Materials and methods

Study design

In this multicenter, open-label, randomized, non-comparative phase II study patients with HER2-positive BC randomly received either intravenous trastuzumab (arm A) or SC trastuzumab (arm B) in combination with pertuzumab and chemotherapy (ClinicalTrials.gov number NCT03144947, and EUDRACT 2016-000435-41). The proportion of subjects with high sTILs in postneoadjuvant residual disease was the primary endpoint. No comparison of the primary endpoint between the two study groups was planned. The intention of randomization was to reduce patient selection bias into treatment arms. Outcome assessors, data managers and statisticians were blinded to arm allocation. Secondary endpoints included pCR (absence of invasive tumor in breast and axilla) rate, safety, time-to-event outcomes, immune-related tissue biomarkers and blood immune signatures. Survival analysis and blood immune assays are in progress, and they will be presented separately.

Patient selection

Patients with previously untreated, locally advanced, inflammatory, or early-stage (either>2 cm or node positive) HER2-positive BC, with no metastatic disease, were enrolled. Eligibility criteria included age≥18 years, availability of tumor sample for examination before starting neoadjuvant treatment, Performance Status (PS)≤1, baseline left ventricular ejection fraction (LVEF)≥55, and normal organ function. All patients signed informed consent before any study-specific procedure.

Study treatment

Enrolled subjects received in the neoadjuvant setting chemotherapy consisting of intravenous 5-fluorouracil (500 mg/m2), epirubicin (75 mg/m2) and cyclophosphamide (500 mg/m2) (FEC) every 3 weeks (Q3W) for 3 cycles. Then, subjects were randomized to either arm A to receive intravenous trastuzumab (8 mg/kg loading dose, then 6 mg/kg) in combination with intravenous pertuzumab (840 mg intravenous loading dose, then 420 mg) and docetaxel (75 mg/m2, escalating, if tolerated, to 100 mg/m2) Q3W for 4 cycles or arm B to receive SC trastuzumab (600 mg) and intravenous pertuzumab and docetaxel (at same doses of arm A) Q3W for 4 cycles. Surgery was given from 3 to 7 weeks after the last administration of the neoadjuvant treatment. Post surgery, each patient received trastuzumab Q3W for 14 cycles with the same formulation (SC or intravenous) and dosage used preoperatively. Radiotherapy and endocrine therapy for estrogen receptor (ER)-positive tumors were prescribed as per local standards. Dose modifications for trastuzumab (SC or intravenous) and pertuzumab were not permitted. Docetaxel dose reduction to 55 mg/m2 (or 75 mg/m2 if the dose was previously escalated to 100 mg/m2) was allowed; re-escalation was not permitted. FEC dose reductions were allowed as per local prescribing guidelines. Prophylactic use of granulocyte colony-stimulating factor was permitted.

Clinical evaluation

Tumor assessments were carried out at baseline, prior to trastuzumab-containing treatment, and before surgery using clinical breast examination (CBE) and/or mammography or other conventional methods as per local standards, such as ultrasound, CT, or MRI.

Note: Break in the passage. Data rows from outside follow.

(** * LEDAPS driver script [do_ledaps.py]: ancillary check and pipeline control

    A shallow embedding of [ledaps/ledapsSrc/scripts/do_ledaps.py]:
    [isLeapYear], [Ledaps.findAncillary] and [Ledaps.runLedaps].

    Python integers are [Z]; Python 2 byte strings are [string].  The script
    talks to the operating system (environment, clock, file system, working
    directory, child processes, logging); those calls are threaded through a
    small state-and-exception monad over a [World].  What the operating
    system answers is not decided by the script, so it is taken from an
    interface [OS] over which every statement is quantified.

    Two calls can leave the script through an exception: the option parser
    ([SystemExit]) and [os.chdir] ([OSError]).  The other calls are taken
    to answer: [os.path.isfile] and [os.access] answer [False] rather than
    raise, and a command that cannot be started comes back from the shell
    with a status like any other.  The working directory is the string
    last passed to a successful [os.chdir], which is what [os.getcwd]
    returns for the absolute paths the script uses. *)

From Stdlib Require Import ZArith String Ascii List Bool Lia.
From Stdlib Require Import DecimalString DecimalPos.
Import ListNotations.

Open Scope string_scope.
Open Scope Z_scope.

(** ** Python built-ins used by the script *)

Module Py.

(** [str(n)] and ["%d" % n] for an integer [n]. *)
Definition str (n : Z) : string := NilZero.string_of_int (Z.to_int n).

(** [s[0:n]]: the first [n] characters, or all of [s] when it is shorter. *)
Definition slice_to (n : nat) (s : string) : string := substring 0 n s.

(** [s[i:]]. *)
Definition slice_from (i : nat) (s : string) : string :=
  substring i (String.length s) s.

(** [x in l] for a list of strings. *)
Definition str_in (x : string) (l : list string) : bool :=
  existsb (String.eqb x) l.

(** [range(lo, hi)]. *)
Definition range (lo hi : Z) : list Z :=
  map (fun i => lo + Z.of_nat i) (seq 0 (Z.to_nat (hi - lo))).

(** [s.rfind(c)]: index of the last occurrence of [c], [-1] if none. *)
Fixpoint rfind (c : ascii) (s : string) : Z :=
  match s with
  | EmptyString => -1
  | String a r =>
      let i := rfind c r in
      if 0 <=? i then i + 1
      else if Ascii.eqb a c then 0 else -1
  end.

Definition endswith (suffix s : string) : bool :=
  (String.length suffix <=? String.length s)%nat
  && String.eqb
       (substring (String.length s - String.length suffix)
                  (String.length suffix) s)
       suffix.
(** X10: every answer has mode single, and its provider label fits
    providers_used: with no provider used the label is local-math,
    local-facts, local-memory or none; with one it is that provider; with
    two or more it is ensemble.  Only an answer labelled local-memory has
    from_memory set. *)
Theorem X10_answer_label_fits :
  forall (w : World) (question : string) (force_provider : option string)
         (context : string) (st : State),
    let a := fst (answer_question w question force_provider context st) in
    mode a = "single"
    /\ label_fits a
    /\ (from_memory a = true ->
        provider a = "local-memory" /\ providers_used a = []).
Proof.
  intros w question force_provider context st.
  assert (Hloc : forall x label mem,
             In label local_labels ->
             label_fits (local_answer x label mem))
    by (intros; exact H).
  unfold answer_question.
  destruct (PyStr.truthy (_math_try _ _)).
  { simpl. split; [reflexivity | split; [| discriminate]].
    apply (Hloc _ "local-math" false). simpl. tauto. }
  destruct (capital_lookup _).
  { simpl. split; [reflexivity | split; [| discriminate]].
    apply (Hloc _ "local-facts" false). simpl. tauto. }
  destruct (facts_scan _ _).
  { simpl. split; [reflexivity | split; [| discriminate]].
    apply (Hloc _ "local-facts" false). simpl. tauto. }
  destruct (memory_lookup _ _).
  { simpl. split; [reflexivity | split; [| intros _; split; reflexivity]].
    apply (Hloc _ "local-memory" true). simpl. tauto. }
  assert (Hens : forall prompt active st0,
             let a := fst (ensemble w (PyStr.strip question) prompt active st0) in
             mode a = "single" /\ label_fits a
             /\ (from_memory a = true ->
                 provider a = "local-memory" /\ providers_used a = [])).
  { intros prompt active st0.
    destruct (ensemble_label_fits w (PyStr.strip question) prompt active st0)
      as (Hfit & Hmode & Hmem).
    simpl. rewrite Hmem. repeat split; try assumption; discriminate. }
  unfold provider_stage.
  destruct force_provider as [fp |]; [| apply Hens].
  destruct (PyStr.truthy fp && str_in fp _); [| apply Hens].
  destruct (call_provider w fp _ st) as [o st1].
  destruct o as [| [t |]]; try apply Hens.
  destruct (PyStr.truthy t); [| apply Hens].
  simpl. split; [reflexivity | split; [reflexivity | discriminate]].
Qed.

(** ** One responder *)

Lemma collect_filter (futures : dict Outcome) (completed : list string) :
  forall answers used,
    collect futures completed answers used
    = (answers ++ map (kept_answer futures)
                      (filter (usable_at futures) completed),
       used ++ filter (usable_at futures) completed).
Proof.
  induction completed as [| c cs IH]; intros answers used; simpl.
  - rewrite !app_nil_r. reflexivity.
  - cbn [collect filter].
    assert (Hu : usable_at futures c
                 = match dict_get c futures with
                   | Some (Returned (Some resp)) => PyStr.truthy resp
                   | _ => false
                   end).
    { unfold usable_at.
      destruct (dict_get c futures) as [[| [resp |]] |]; reflexivity. }
    assert (Hk : forall resp,
               dict_get c futures = Some (Returned (Some resp)) ->
               kept_answer futures c = _strip_answer resp).
    { intros resp Hc. unfold kept_answer. rewrite Hc. reflexivity. }
    rewrite Hu.
    destruct (dict_get c futures) as [[| [resp |]] |]; try apply IH.
    destruct (PyStr.truthy resp); [| apply IH].
    rewrite IH. cbn [map]. rewrite (Hk resp eq_refl).
    rewrite <- !app_assoc. reflexivity.
Qed.

Lemma filter_only (f : string -> bool) (l : list string) (x : string) :
  NoDup l -> In x l -> f x = true ->
  (forall y, y <> x -> f y = false) ->
  filter f l = [x].
Proof.
  intros Hnd Hin Hx Hothers.
  induction l as [| y l IH]; [destruct Hin |].
  apply NoDup_cons_iff in Hnd. destruct Hnd as [Hy Hnd]. simpl.
  destruct (string_dec y x) as [-> | Hne].
  - rewrite Hx. f_equal.
    clear IH Hin. induction l as [| z l IHl]; [reflexivity |]. simpl.
    rewrite Hothers.
    + apply IHl.
      * intros H. apply Hy. right. exact H.
      * apply NoDup_cons_iff in Hnd. apply Hnd.
    + intros ->. apply Hy. left. reflexivity.
  - rewrite (Hothers y Hne). apply IH; [exact Hnd |].
    destruct Hin as [-> | Hin]; [congruence | exact Hin].
Qed.

Lemma vote_select_single (a : string) : _vote_select [a] = a.
Proof.
  assert (H : In (_vote_select [a]) [a])
    by (apply vote_select_In; discriminate).
  destruct H as [H | []]. symmetry. exact H.
Qed.

(** X11: when the fast path misses, no provider is forced and exactly one
    active provider completes with a non-empty str (the others raise,
    return nothing or return the empty string), the answer is that
    completion, passed through [_strip_answer], labelled with that provider
    alone and not with ensemble. *)
Theorem X11_single_responder :
  forall (w : World) (question context : string) (st : State)
         (p0 resp : string),
    let q := PyStr.strip question in
    let ql := PyStr.lower q in
    let active := _active_providers w (_provider_order w None) in
    let futures := fst (submit_all w active (make_prompt q context) st) in
    _math_try (sympify_evalf w) ql = "" ->
    facts_lookup ql = None ->
    memory_lookup (MEMORY st) ql = None ->
    World_ok w ->
    dict_get p0 futures = Some (Returned (Some resp)) ->
    resp <> "" ->
    (forall p, p <> p0 -> usable_at futures p = false) ->
    fst (answer_question w question None context st)
    = {| mode := "single"; answer := _strip_answer resp; provider := p0;
         providers_used := [p0]; from_memory := false |}.
Proof.
  intros w question context st p0 resp q ql active futures
         Hm Hfacts Hmem Hw Hget Hresp Hothers.
  rewrite answer_question_slow_path by assumption.
  unfold provider_stage, ensemble. fold q. fold active.
  assert (Hin : In p0 active).
  { apply (submit_all_outcomes w active (make_prompt q context) st p0 _ Hget). }
  unfold futures in *.
  destruct (submit_all w active (make_prompt q context) st)
    as [fut st1]. simpl in *.
  rewrite collect_filter. simpl.
  assert (Hkept : filter (usable_at fut) (as_completed w active) = [p0]).
  { apply filter_only.
    - apply (Permutation_NoDup (Permutation_sym (Hw active))).
      apply active_providers_NoDup.
    - apply (Permutation_in p0 (Permutation_sym (Hw active))). exact Hin.
    - unfold usable_at. rewrite Hget. simpl. apply truthy_true_iff. exact Hresp.
    - exact Hothers. }
  rewrite Hkept. cbn [map fst]. unfold kept_answer. rewrite Hget.
  rewrite vote_select_single. reflexivity.
Qed.

Lemma X11_single_responder_witness :
  fst (answer_question world_openai_down "Why is the sky blue?" None ""
                       fresh)
  = {| mode := "single"; answer := _strip_answer "Answer: Paris";
       provider := "anthropic"; providers_used := ["anthropic"];
       from_memory := false |}.
Proof.
  apply (X11_single_responder world_openai_down "Why is the sky blue?" ""
           fresh "anthropic" "Answer: Paris");
    try reflexivity.
  - intros l. apply Permutation_sym. apply Permutation_rev.
  - discriminate.
  - intros p Hp.
    change (usable_at [("openai", Returned None);
                       ("anthropic", Returned (Some "Answer: Paris"))] p
            = false).
    unfold usable_at. cbn [dict_get].
    destruct (String.eqb_spec "openai" p) as [_ | _]; [reflexivity |].
    destruct (String.eqb_spec "anthropic" p) as [<- | _];
      [exfalso; apply Hp |]; reflexivity.
Defined.

(** ** Recall *)

Lemma memory_lookup_after_add (q a : string) (M : Memory) :
  q <> "" -> a <> "" ->
  memory_lookup (memory_add q a M) (PyStr.lower q) = Some a.
Proof.
  intros Hq Ha. apply truthy_true_iff in Hq, Ha.
  unfold memory_add, memory_lookup, deque_append. rewrite Hq, Ha. simpl andb.
  cbv iota.
  destruct (MEMORY_MAXLEN <=? List.length M);
    rewrite rev_app_distr; simpl; rewrite String.eqb_refl, Ha; reflexivity.
Qed.

(** The provider stage either ends in the sentinel or records its answer. *)
Lemma provider_stage_outcome (w : World) (q : string)
      (force_provider : option string) (context : string) (st : State) :
  let r := provider_stage w q force_provider context st in
  fst r = no_answer
  \/ MEMORY (snd r) = memory_add q (answer (fst r)) (MEMORY st).
Proof.
  assert (Hens : forall prompt active st0,
             MEMORY st0 = MEMORY st ->
             fst (ensemble w q prompt active st0) = no_answer
             \/ MEMORY (snd (ensemble w q prompt active st0))
                = memory_add q (answer (fst (ensemble w q prompt active st0)))
                             (MEMORY st)).
  { intros prompt active st0 Hst0. unfold ensemble.
    pose proof (submit_all_memory w active prompt st0) as Hmem.
    destruct (submit_all w active prompt st0) as [futures st1].
    simpl in Hmem.
    destruct (collect futures (as_completed w active) [] [])
      as [answers used].
    destruct answers as [| a0 answers]; [left; reflexivity |].
    right. simpl. rewrite Hmem, Hst0. reflexivity. }
  unfold provider_stage.
  destruct force_provider as [fp |]; [| apply Hens; reflexivity].
  destruct (PyStr.truthy fp && str_in fp _); [| apply Hens; reflexivity].
  pose proof (call_provider_memory w fp (make_prompt q context) st) as Hmem.
  destruct (call_provider w fp (make_prompt q context) st) as [o st1].
  simpl in Hmem.
  destruct o as [| [t |]]; try (apply Hens; exact Hmem).
  destruct (PyStr.truthy t); [| apply Hens; exact Hmem].
  right. simpl. rewrite Hmem. reflexivity.
Qed.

LVEF was measured by echocardiography, which was carried out at baseline, prior to trastuzumab-containing treatment, and before surgery. After surgery, LVEF assessments took place every 3 months during adjuvant trastuzumab, and at the final visit or withdrawal. Adverse events (AEs) were prospectively monitored and graded according to the National Cancer Institute (NCI) Common Terminology Criteria for Adverse Events (CTCAE), version 4.0.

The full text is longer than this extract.